1. 心理的不応期(Psychological Refractory Period: PRP)実験
最も直接的な証拠の一つです。
実験の仕組み
心理的不応期とは、2つの刺激が短い間隔で提示されたときに、第2の刺激への反応が著しく遅れる現象を指します。このPRPパラダイムでは、2つの異なる刺激が素早く連続して提示され、それぞれが異なる反応を必要とします。
2つのタスクを短い間隔で実行すると、刺激1と刺激2の間隔(SOA)が短いほど、タスク2の反応時間が長くなることが判明しました。これは、刺激2の中央処理が刺激1の処理が完了するまで待たなければならないためで、人間は一度に一つのタスクの中央処理しか扱えないという「中央ボトルネック」の考え方につながります。
重要な発見
6人の参加者に36セッションのPRP実験を行った研究では、当初353msあった大きなPRP効果が、訓練を経て約40msにまで縮小し、1人の参加者では完全に消失しました。これは、完全な並列処理は極めて困難であることを示しています。
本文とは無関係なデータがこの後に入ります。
Lemma same_voters3 : same_voters conf3 [1; 2; 3].
Proof.
  intros i Hi. rewrite !elem_of_cons in Hi.
  destruct Hi as [->|[->|[->|[]%not_elem_of_nil]]]; by split_and!.
Qed.
Lemma initial3 : initial [1; 2; 3] init3.
Proof.
  split_and!; [done..|]. intros i st. unfold init3. cbn [c_hosts].
  intros Hi%elem_of_list_to_map_2. rewrite !elem_of_cons in Hi. rewrite !elem_of_cons.
  destruct Hi as [[= -> ->]|[[= -> ->]|[[= -> ->]|[]%not_elem_of_nil]]]; (split; [auto|]); by exists mem.New.
Qed.
Lemma play3 : play conf3 schedule3 init3 = Some final3.
Proof. by vm_compute. Qed.
Lemma reachable3 : reachable conf3 [1; 2; 3] init3 final3.
Proof. exact (reachable_play _ _ _ _ _ _ (reach_init _ _ _ initial3) play3). Qed.

Lemma election_safety_witness :
  c_elected final3 = [(1, 1)] ∧ ((1, 1) ∈ c_elected final3 → 1 = 1).
Proof.
  split; [by vm_compute|]. intros Hin.
  exact (election_safety conf3 [1; 2; 3] init3 final3 1 1 1 same_voters3 reachable3 Hin Hin).
Defined.
Lemma granted3 : granted (c_net final3) 1 1 2.
Proof.
  assert (E : ballot <$> c_net final3 !! 5%nat = Some (Some (2, 1, 1))) by by vm_compute.
  apply fmap_Some in E as (m & Em & Eb). exists m. split; [exact (list_elem_of_lookup_2 _ _ _ Em)|by symmetry].
Qed.
Lemma one_vote_per_term_witness : granted (c_net final3) 1 1 2 ∧ 1 = 1.
Proof.
  split; [exact granted3|].
  exact (one_vote_per_term conf3 [1; 2; 3] init3 final3 2 1 1 1 same_voters3 reachable3 granted3 granted3).
Defined.
Lemma lead_before : lead_ok P g el r F ∧ t ∈ terms g.
Proof. pose proof (no_lead _ _ _ _ _ _ Hn Hs) as Hl. split; [done|]. apply (terms_elected t (id r)), Hl. Qed.
Lemma lead_term : Term r' = t.
Proof. apply Hld. Qed.
Lemma lead_ack p k : acks inp t p k → k ≤ 0 ∨ wit g p t k ∧ (k ≤ zlen F ∨ k ≤ floor g p).
Proof.
  intros (m0 & Hi0 & <- & Ht & <- & Hty). destruct lead_before as [[] _]. rewrite ll_log, <-Ht.
  destruct (sent_before m0 Hi0) as (_ & _ & _ & _ & Ha). { right. right. unfold reply_type. tauto. }
  assert (claims m0 = Some (mLogIndex m0)) as Hc. { unfold claims. destruct Hty as [[-> ->]| ->]; done. }
  destruct (Ha _ Hc) as [?|(_ & ? & ?)]; [by left|by right].
Qed.
Lemma lead_prs p pr' : p ≠ i → prs r' !! p = Some pr' →
  (Match pr' ≤ 0 ∨ wit g p t (Match pr')) ∧ (Next pr' - 1 ≤ zlen F ∨ Next pr' - 1 ≤ floor g p).
Proof.
  intros Hp Hpr. rewrite <-id_before in Hp. destruct (ld_prs _ _ _ Hld p pr' Hp Hpr) as (pr & Hpr0 & Hm & Hx).
  destruct lead_before as [[] _]. destruct (ll_prs p pr Hp Hpr0) as [Hm0 Hx0]. split.
  - destruct Hm as [->|[?|[? _]]%lead_ack]; [done|by left|by right].
  - destruct Hx as [?|[?|[_ ?]]%lead_ack]; [|pose proof (zlen_nonneg F); left; lia|done].
    destruct Hx0; [left|right]; lia.
Qed.
Lemma lead_rep : rep (absLog (rlog r')) (F ++ es).
Proof. rewrite Ees. apply rep_extend, Hn. Qed.
Lemma lead_tree : tree (g_append t es g).
Proof. destruct lead_before as [[] Ht]. apply tree_append; [apply Hsafe|done|]. by rewrite <-ll_log. Qed.
(** A new commit index is in the log as it was on disk. *)
Lemma lead_commits : commits r' →
  start g t < cc ≤ zlen F ∧ ∃ Q, majority P Q ∧ ∀ q, q ∈ Q → q = i ∨ wit g q t cc.
Proof.
  intros (Q & HQ & Ht & Hq). destruct lead_before as [[] Hin]. pose proof (tr_pos _ (sf_tree _ _ _ _ Hsafe) t Hin) as Hpos.
  destruct (ld_wf _ _ _ Hld) as [[Hlw' _] _]. pose proof Hlw' as (_ & _ & ? & _). rewrite (rep_term _ _ lead_rep), lead_term in Ht by lia.
  destruct (tm_get (F ++ es) cc) as (e & He & Ete); [lia|]. rewrite Ht in Ete. pose proof (get_range _ _ _ He) as Hcc.
  assert (Hst : start g t < cc).
  { destruct (decide (cc ≤ start g t)) as [Hle|]; [|lia]. pose proof (tr_old _ lead_tree t cc e Hin) as Ho. simpl in Ho.
    rewrite decide_True, <-ll_log in Ho by done. specialize (Ho He Hle). lia. }
  destruct host_before as [[] _]. rewrite (ld_peers _ _ _ Hld) in Hq. unfold quorum in HQ. rewrite (ld_peers _ _ _ Hld) in HQ.
  assert (HQ' : majority P Q). { split; [intros v Hv; rewrite <-hi_peers; by apply Hq|]. unfold zlen in *. by rewrite <-hi_peers. }
  assert (Hw : ∀ q, q ∈ Q → q = i ∨ wit g q t cc).
  { intros q Hq'. destruct (decide (q = i)) as [|Hne]; [by left|right]. destruct (Hq q Hq') as [_ (pr & Hpr & Hm)].
    destruct (lead_prs q pr Hne Hpr) as [[?|Hw] _]; [lia|]. by apply (tr_down _ (sf_tree _ _ _ _ Hsafe) _ _ (Match pr)). }
  split; [|by exists Q]. split; [done|]. destruct (majority_other P Q i H2 (proj2 HQ')) as (q & Hq' & Hqi).
  destruct (Hw q Hq') as [?|Hwq]; [done|]. rewrite ll_log. destruct (sf_wit _ _ _ _ Hsafe q t cc Hwq) as [?|(u & Hu & Htu & Hno)]; [done|].
  exfalso. apply Hno. apply (chosen_kept P HP _ g (sf_elections _ _ _ _ Hsafe) t cc Q); try done. intros v Hv.
  destruct (Hw v Hv) as [->|?]; [right|by left]. intros u' Hu' [k Hk%ballots_past]. lia.
Qed.
(** [B] holds the commit index the leader counted itself in for. *)
Context (B : Z → Prop) (HB : ∀ k, B k → k = cc ∧ commits r') (HcB : cc = committed (rlog r) ∨ B cc).
Definition g_lead : ghost := g_note i t B (floor g i) (g_append t es g).
#[local] Abbreviation F' := (F ++ es).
2. 注意の瞬き(Attentional Blink)実験
もう一つの決定的な実験です。
実験の発見
注意の瞬きは、1992年にレイモンドらによって初めて用いられた用語です。人々は、高速で連続表示される視覚刺激の中で、第1の目標の200〜500ミリ秒後に第2の目標が現れると、それを見逃しやすいという心理的効果です。
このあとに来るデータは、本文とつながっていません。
Lemma rest_skip d n pre tl :
  dec_wf d → rest d = pre ++ tl → zlen pre = n → dec_wf (skip n d) ∧ rest (skip n d) = tl.
Proof.
  intros Hd Hr Hn. pose proof (zlen_nonneg pre).
  assert (n ≤ remaining d) by (rewrite <-rest_length, Hr, zlen_app by done; pose proof (zlen_nonneg tl); lia).
  destruct (skip_app d n) as [Hw E]; [done|lia|]. split; [done|].
  rewrite Hr in E at 1. rewrite Hr in E. unfold zlen in Hn.
  rewrite take_app_length' in E by lia. by apply app_inv_head in E.
Qed.

(** ** Rules *)

Lemma reads_as_ret {A} (a : A) : reads_as (mret a) [] a.
Proof. intros d tl Hd Hr. by exists d. Qed.
Lemma reads_as_bind {A B} (c : D A) (k : A → D B) e1 e2 a b :
  reads_as c e1 a → reads_as (k a) e2 b → reads_as (c ≫= k) (e1 ++ e2) b.
Proof.
  intros Hc Hk d tl Hd Hr. rewrite <-app_assoc in Hr.
  destruct (Hc d _ Hd Hr) as (d1 & E1 & Hd1 & Hr1). destruct (Hk d1 _ Hd1 Hr1) as (d2 & E2 & Hd2).
  exists d2. unfold mbind, D_bind. by rewrite E1.
Qed.
Lemma parser_ret {A} (a : A) : parser (mret a) (λ b enc, b = a ∧ enc = []).
Proof. intros d Hd. split; [done|]. by exists []. Qed.
Lemma parser_throw {A} e (R : A → list byte → Prop) : parser (throw e) R.
Proof. done. Qed.
Lemma parser_bind {A B} (c : D A) (k : A → D B) R R' :
  parser c R → (∀ a, parser (k a) (R' a)) →
  parser (c ≫= k) (λ b enc, ∃ a e1 e2, enc = e1 ++ e2 ∧ R a e1 ∧ R' a b e2).
Proof.
  intros Hc Hk d Hd. specialize (Hc d Hd). unfold mbind, D_bind.
  destruct (c d) as [[[a d']|]|]; [|done..]. destruct Hc as (Hd' & e1 & E1 & H1).
  specialize (Hk a d' Hd'). destruct (k a d') as [[[b d'']|]|]; [|done..].
  destruct Hk as (Hd'' & e2 & E2 & H2). split; [done|]. exists (e1 ++ e2). rewrite E1, E2, app_assoc.
  split; [done|]. by exists a, e1, e2.
Qed.
(** Sequencing with the bytes read so far. *)
Lemma parser_seq {A B} (c : D A) (k : A → D B) R (R' : B → list byte → Prop) :
  parser c R → (∀ a enc, R a enc → parser (k a) (λ b enc', R' b (enc ++ enc'))) →
  parser (c ≫= k) R'.
Proof.
  intros Hc Hk d Hd. specialize (Hc d Hd). unfold mbind, D_bind.
  destruct (c d) as [[[a d']|]|]; [|done..]. destruct Hc as (Hd' & e1 & E1 & H1).
  specialize (Hk a e1 H1 d' Hd'). destruct (k a d') as [[[b d'']|]|]; [|done..].
  destruct Hk as (Hd'' & e2 & E2 & H2). split; [done|]. exists (e1 ++ e2).
  by rewrite E1, E2, app_assoc.
Qed.
Lemma parser_return {A} (a : A) (R : A → list byte → Prop) : R a [] → parser (mret a) R.
Proof. intros HR d Hd. split; [done|]. by exists []. Qed.
Lemma parser_mono {A} (c : D A) (R R' : A → list byte → Prop) :
  parser c R → (∀ a enc, R a enc → R' a enc) → parser c R'.
Proof.
  intros Hc HR d Hd. specialize (Hc d Hd). destruct (c d) as [[[a d']|]|]; [|done..].
  destruct Hc as (Hd' & enc & E & Ha). split; [done|]. exists enc. auto.
Qed.

Lemma parser_ext {A} (c c' : D A) R : (∀ d, c d = c' d) → parser c R → parser c' R.
Proof. intros He Hc d Hd. rewrite <-He. by apply Hc. Qed.
Lemma D_bind_assoc {A B C} (c : D A) (k : A → D B) (k' : B → D C) d :
  ((c ≫= k) ≫= k') d = (c ≫= (λ a, k a ≫= k')) d.
Proof. unfold mbind, D_bind. by destruct (c d) as [[[a d']|]|]. Qed.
基本的なABパラダイムは、高速連続視覚提示(RSVP)という方法を用います。文字、数字、画像などの刺激が、単一の場所で毎秒6〜20個の速度で連続的に提示されます。
意義
注意の瞬きは、特定のラグ位置で第2の目標を正しく識別する可能性が低下することと定義されます。第1の目標の後、180〜270ミリ秒の範囲で認識精度が特異的に低下するのは、一時的な注意の利用不可能性の指標です。脳が刺激をワーキングメモリに完全に処理して識別・記憶するには少し時間が必要で、その結果、この間に脳はさらなる刺激を処理できません。
3. William Jamesの内観法とStream of Consciousness
方法論の特徴
ジェームズは『心理学原理』で内観法を採用すると述べており、それを「自分自身の心の中を見て、そこで発見したものを報告すること」と定義しています。
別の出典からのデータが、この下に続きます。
(* ===== verification/Disk.v ===== *)
(** * The production storage: WAL, snapshots, recovery
      (src/storage/disk/disk.go, wal.go, snapshot.go)

    [Storage] is the Go struct together with the directory it owns.  A file is
    its bytes and how many of them were fsynced; a segment or snapshot file
    name is the number it is formed from (the names are zero-padded, so their
    order is the numbers' order).  Operating-system calls succeed; what a crash
    does to unsynced bytes is [crash] of DiskWal.  The test hooks are nil. *)

From S2P Require Import Prelude RaftTypes Storage Framing.

Module disk.

(** ** Files *)

Record file : Type := mkFile {
  f_data : list byte;
  f_synced : Z
}.
Record directory : Type := mkDirectory {
  d_segs : gmap Z file;
  d_snaps : gmap Z (list byte)
}.
Definition emptyFile : file := mkFile [] 0.
Definition set_segs (v : gmap Z file) (d : directory) : directory := mkDirectory v (d_snaps d).
Definition set_snaps (v : gmap Z (list byte)) (d : directory) : directory := mkDirectory (d_segs d) v.
(** The names of a directory, sorted. *)
Definition sorted_keys {A} (m : gmap Z A) : list Z := merge_sort Z.le (map_to_list m).*1.

Record Storage : Type := mkStorage {
  dir : directory;
  hardState : HardState;
  snapshot : Snapshot;
  snapshotTruncationPending : bool;
  (* entries[i] holds the entry at index snapshot.Metadata.Index + 1 + i *)
  entries : list Entry;
  buf : list byte;
  (* the active segment's sequence number, while it is open *)
  seg : option Z;
  segSize : Z;
  segSeq : Z;
  noSync : bool
}.

Definition set_dir v s := mkStorage v (hardState s) (snapshot s) (snapshotTruncationPending s) (entries s) (buf s) (seg s) (segSize s) (segSeq s) (noSync s).
Definition set_hardState v s := mkStorage (dir s) v (snapshot s) (snapshotTruncationPending s) (entries s) (buf s) (seg s) (segSize s) (segSeq s) (noSync s).
Definition set_snapshot v s := mkStorage (dir s) (hardState s) v (snapshotTruncationPending s) (entries s) (buf s) (seg s) (segSize s) (segSeq s) (noSync s).
Definition set_pending v s := mkStorage (dir s) (hardState s) (snapshot s) v (entries s) (buf s) (seg s) (segSize s) (segSeq s) (noSync s).
Definition set_entries v s := mkStorage (dir s) (hardState s) (snapshot s) (snapshotTruncationPending s) v (buf s) (seg s) (segSize s) (segSeq s) (noSync s).
Definition set_buf v s := mkStorage (dir s) (hardState s) (snapshot s) (snapshotTruncationPending s) (entries s) v (seg s) (segSize s) (segSeq s) (noSync s).
Definition set_active v size seq s := mkStorage (dir s) (hardState s) (snapshot s) (snapshotTruncationPending s) (entries s) (buf s) v size seq (noSync s).
Definition DisableSync s := mkStorage (dir s) (hardState s) (snapshot s) (snapshotTruncationPending s) (entries s) (buf s) (seg s) (segSize s) (segSeq s) true.

Definition maxSegmentSize : Z := Z.shiftl 16 20.

Definition offset (s : Storage) : Z := snIndex (snapshot s).

(** [&Storage{dir: dir}] *)
Definition fresh_storage (d : directory) : Storage :=
  mkStorage d zeroHardState zeroSnapshot false [] [] None 0 0 false.

Definition Close (s : Storage) : Storage := set_active None (segSize s) (segSeq s) s.

(** ** disk.go: reads and appends *)

Definition disk_AppendEntries (es : list Entry) (s : Storage) : outcome (Storage * error) :=
  if decide (es = []) then Ret (s, None) else
  let off := offset s in
  first ← eIndex <$> index es 0;
  lastI ← eIndex <$> index es (zlen es - 1);
  if lastI <=? off then Ret (s, None) else
  '(es, first) ← (if first <=? off then
                    es' ← slice_from es (off +w 1 -w first);
                    first' ← eIndex <$> index es' 0;
                    Ret (es', first')
                  else Ret (es, first));
  let pos := first -w (off +w 1) in
  if zlen (entries s) <? pos then Ret (s, Some ErrUnavailable) else
  kept ← slice_to (entries s) pos;
  let s := set_entries (kept ++ es) s in
  Ret (set_buf (foldl (λ b e, appendFrame b (encodeEntry e)) (buf s) es) s, None).

Definition disk_SetHardState (st : HardState) (s : Storage) : outcome (Storage * error) :=
  let s := set_hardState st s in
  Ret (set_buf (appendFrame (buf s) (encodeHardState st)) s, None).

Definition disk_HardState (s : Storage) : outcome (result errkind HardState) :=
  Ret (Ok (hardState s)).

Definition disk_Entries (lo hi : Z) (s : Storage) : outcome (result errkind (list Entry)) :=
  let off := offset s in
  if lo <=? off then Ret (Err ErrCompacted) else
  let lastI := off +w zlen (entries s) in
  if lastI +w 1 <? hi then Ret (Err ErrUnavailable) else
  if hi <? lo then Ret (Err ErrUnavailable) else
  if lo =? hi then Ret (Ok []) else
  out ← slice_of (entries s) (lo -w off -w 1) (hi -w off -w 1);
  Ret (Ok out).

Definition disk_Term (i : Z) (s : Storage) : outcome (result errkind Z) :=
  let off := offset s in
  if i =? off then Ret (Ok (snTerm (snapshot s))) else
  if i <? off then Ret (Err ErrCompacted) else
  if off +w zlen (entries s) <? i then Ret (Err ErrUnavailable) else
  e ← index (entries s) (i -w off -w 1);
  Ret (Ok (eTerm e)).

Definition disk_FirstIndex (s : Storage) : outcome (result errkind Z) :=
  Ret (Ok (offset s +w 1)).

Definition disk_LastIndex (s : Storage) : outcome (result errkind Z) :=
  Ret (Ok (offset s +w zlen (entries s))).

Definition disk_Snapshot (s : Storage) : outcome (result errkind Snapshot) :=
  Ret (Ok (snapshot s)).

(** ** wal.go: writing *)

Definition rotateSegment (seq : Z) (s : Storage) : Storage :=
  let s := set_active (Some seq) 0 seq s in
  (* O_CREATE keeps a file that is already there *)
  let f := default emptyFile (d_segs (dir s) !! seq) in
  set_dir (set_segs (<[seq := f]> (d_segs (dir s))) (dir s)) s.

(** Appends [bytes] to the file of the active segment; [None] when it is closed. *)
Definition writeSegment (bytes : list byte) (sync : bool) (s : Storage) : option Storage :=
  match seg s with
  | None => None
  | Some q =>
      let f := default emptyFile (d_segs (dir s) !! q) in
      let data := f_data f ++ bytes in
      let f := mkFile data (if sync then zlen data else f_synced f) in
      Some (set_dir (set_segs (<[q := f]> (d_segs (dir s))) (dir s)) s)
  end.

Definition syncBuffered (durable : bool) (s : Storage) : Storage * error :=
  if zlen (buf s) =? 0 then (s, None) else
  let s := if maxSegmentSize <=? segSize s then rotateSegment (segSeq s +w 1) s else s in
  match writeSegment (buf s) durable s with
  | None => (s, Some ErrOther)
  | Some s' => (set_buf [] (set_active (seg s') (segSize s' + zlen (buf s')) (segSeq s') s'), None)
  end.

Definition Sync (s : Storage) : Storage * error := syncBuffered (negb (noSync s)) s.

(** ** snapshot.go *)

Definition snapshotFlagTruncateSuffix : byte := x01.

Definition snapPayload (snap : Snapshot) (truncateSuffix : bool) : list byte :=
  be_enc 8 (snIndex snap) ++ be_enc 8 (snTerm snap) ++ be_enc 4 (w32 (zlen (snData snap))) ++
  snData snap ++ [if truncateSuffix then snapshotFlagTruncateSuffix else x00].

(** The snapshot and its flag. *)
Definition parseSnapPayload (payload : list byte) : outcome (result disk_error (Snapshot * bool)) :=
  if zlen payload <? 20 then Ret (Err errTornFrame) else
  idx ← field payload 0 8;
  term ← field payload 8 16;
  dataLen ← field payload 16 20;
  let dataEnd := 20 + dataLen in
  if negb (zlen payload =? dataEnd) && negb (zlen payload =? dataEnd + 1) then Ret (Err errTornFrame) else
  data ← (if 0 <? dataLen then slice_of payload 20 dataEnd else Ret []);
  let snap := mkSnapshot (mkSnapshotMetadata idx term) data in
  if zlen payload =? dataEnd + 1 then
    flags ← index payload dataEnd;
    if negb (Z.land (b2z flags) (255 - b2z snapshotFlagTruncateSuffix) =? 0) then Ret (Err errTornFrame)
    else Ret (Ok (snap, negb (Z.land (b2z flags) (b2z snapshotFlagTruncateSuffix) =? 0)))
  else Ret (Ok (snap, false)).

Definition writeSnapshotFile (snap : Snapshot) (truncateSuffix : bool) (s : Storage) : Storage :=
  let framed := appendFrame [] (snapPayload snap truncateSuffix) in
  set_dir (set_snaps (<[snIndex snap := framed]> (d_snaps (dir s))) (dir s)) s.

Definition disk_ApplySnapshot (snap : Snapshot) (s : Storage) : outcome (Storage * error) :=
  if snIndex snap <=? offset s then Ret (s, Some ErrCompacted) else
  let off := offset s in
  let lastI := off +w zlen (entries s) in
  retainSuffix ← (if snIndex snap <? lastI then
                    e ← index (entries s) (snIndex snap -w off -w 1);
                    Ret (eTerm e =? snTerm snap)
                  else Ret false);
  let truncateSuffix := (snIndex snap <? lastI) && negb (retainSuffix : bool) in
  let s := writeSnapshotFile snap truncateSuffix s in
  es ← (if (retainSuffix : bool) then slice_from (entries s) (snIndex snap -w off) else Ret []);
  let s := set_pending truncateSuffix (set_snapshot snap (set_entries es s)) in
  if truncateSuffix then
    let s := set_buf (appendFrame (buf s) (encodeTruncateSuffix (snMetadata snap))) s in
    let '(s, e) := syncBuffered true s in
    match e with
    | Some e => Ret (s, Some e)
    | None => Ret (set_pending false s, None)
    end
  else Ret (s, None).

Definition readSnapshotFile (data : list byte) : outcome (result disk_error (Snapshot * bool)) :=
  r ← readFrame data 0;
  match r with
  | Err e => Ret (Err e)
  | Ok (payload, _) => parseSnapPayload payload
  end.

(** The loop of [loadLatestSnapshot] over the names, newest first. *)
Fixpoint firstIntact (names : list Z) (snaps : gmap Z (list byte)) : outcome (option (Snapshot * bool)) :=
  match names with
  | [] => Ret None
  | n :: names =>
      r ← readSnapshotFile (default [] (snaps !! n));
      match r with
      | Ok st => Ret (Some st)
      | Err _ => firstIntact names snaps
      end
  end.

Definition loadLatestSnapshot (s : Storage) : outcome Storage :=
  r ← firstIntact (reverse (sorted_keys (d_snaps (dir s)))) (d_snaps (dir s));
  match r with
  | Some (sn, trunc) => Ret (set_pending trunc (set_snapshot sn s))
  | None => Ret s
  end.

(** ** wal.go: recovery *)

Definition applyEntryRecord (e : Entry) (s : Storage) : outcome (Storage * option disk_error) :=
  let off := offset s in
  if eIndex e <=? off then Ret (s, None) else
  let pos := eIndex e -w (off +w 1) in
  if zlen (entries s) <? pos then Ret (s, Some errTornFrame) else
  kept ← slice_to (entries s) pos;
  Ret (set_entries (kept ++ [e]) s, None).

Definition truncateSuffix (idx : Z) (s : Storage) : outcome Storage :=
  let off := offset s in
  if idx <=? off then Ret (set_entries [] s) else
  let keep := idx -w off in
  if keep <? zlen (entries s) then
    es ← slice_to (entries s) keep;
    Ret (set_entries es s)
  else Ret s.

Definition applyRecord (payload : list byte) (s : Storage) : outcome (Storage * option disk_error) :=
  if zlen payload =? 0 then Ret (s, Some errTornFrame) else
  ty ← index payload 0;
  body ← slice_from payload 1;
  if decide (ty = recEntry) then
    r ← decodeEntry body;
    match r with Err e => Ret (s, Some e) | Ok e => applyEntryRecord e s end
  else if decide (ty = recHardState) then
    r ← decodeHardState body;
    match r with Err e => Ret (s, Some e) | Ok st => Ret (set_hardState st s, None) end
  else if decide (ty = recTruncateSuffix) then
    r ← decodeTruncateSuffix body;
    match r with
    | Err e => Ret (s, Some e)
    | Ok meta =>
        s ← truncateSuffix (smIndex meta) s;
        if snapshotTruncationPending s && bool_decide (meta = snMetadata (snapshot s))
        then Ret (set_pending false s, None) else Ret (s, None)
    end
  else Ret (s, Some errTornFrame).

(** The loop of [replaySegment], on the number of frames left to try; a frame
    takes at least one byte, so the length of the data is enough.  [Some off]:
    the segment is torn at [off]. *)
Fixpoint replayLoop (fuel : nat) (data : list byte) (off : Z) (s : Storage) : outcome (Storage * option Z) :=
  match fuel with
  | O => Ret (s, None)
  | S fuel =>
      if off <? zlen data then
        r ← readFrame data off;
        match r with
        | Err _ => Ret (s, Some off)
        | Ok (payload, n) =>
            '(s, e) ← applyRecord payload s;
            match e with
            | Some _ => Ret (s, Some off)
            | None => replayLoop fuel data (off + n) s
            end
        end
      else Ret (s, None)
  end.

Definition truncateSegment (q size : Z) (s : Storage) : Storage :=
  let f := default emptyFile (d_segs (dir s) !! q) in
  set_dir (set_segs (<[q := mkFile (take (Z.to_nat size) (f_data f)) size]> (d_segs (dir s))) (dir s)) s.

(** Whether the segment was torn. *)
Definition replaySegment (q : Z) (s : Storage) : outcome (Storage * bool) :=
  let data := f_data (default emptyFile (d_segs (dir s) !! q)) in
  '(s, torn) ← replayLoop (length data) data 0 s;
  match torn with
  | Some off => Ret (truncateSegment q off s, true)
  | None => Ret (s, false)
  end.

Definition removeSegments (qs : list Z) (s : Storage) : Storage :=
  set_dir (set_segs (foldl (λ m q, delete q m) (d_segs (dir s)) qs) (dir s)) s.

Definition listSegments (s : Storage) : list Z := sorted_keys (d_segs (dir s)).

(** The replay loop of [Open]: the segments that remain. *)
Fixpoint replayAll (segs done : list Z) (s : Storage) : outcome (Storage * list Z) :=
  match segs with
  | [] => Ret (s, done)
  | q :: segs =>
      '(s, torn) ← replaySegment q s;
      if (torn : bool) then Ret (removeSegments segs s, done ++ [q])
      else replayAll segs (done ++ [q]) s
  end.

Definition openActiveSegment (segs : list Z) (s : Storage) : Storage :=
  match last segs with
  | None => rotateSegment 1 s
  | Some q =>
      let f := default emptyFile (d_segs (dir s) !! q) in
      set_active (Some q) (zlen (f_data f)) q s
  end.

Definition Open (d : directory) : outcome (Storage * error) :=
  s ← loadLatestSnapshot (fresh_storage d);
  '(s, segs) ← replayAll (listSegments s) [] s;
  let repair := snapshotTruncationPending s in
  let s := if repair then set_entries [] s else s in
  let s := openActiveSegment segs s in
  if repair then
    let s := set_buf (appendFrame (buf s) (encodeTruncateSuffix (snMetadata (snapshot s)))) s in
    let '(s, e) := syncBuffered true s in
    match e with
    | Some e => Ret (Close s, Some e)
    | None => Ret (set_pending false s, None)
    end
  else Ret (s, None).

End disk.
しかし興味深いことに、ジェームズ自身は内観を意識の流れを理解する技術として使用することに極めて懐疑的でした。「これらの場合の内観的分析の試みは、実際には回転するコマの動きを捉えようとすること、あるいは暗闇がどのように見えるかを確認するためにガス灯を素早くつけようとすることのようなものである」と述べています。
概念の確立
ジェームズは分析的方法を提唱し、仮定された「単純な観念」ではなく、読者が直接知っている具体的な心の状態から始めるべきだと主張しました。伝統的な心理学が「川はバケツ、スプーン一杯、クォート、樽一杯といった型にはまった水の形だけからなる」と言うようなものだと批判し、「バケツや壺が実際に流れの中に立っていたとしても、それらの間を自由な水が流れ続けるだろう」と述べました。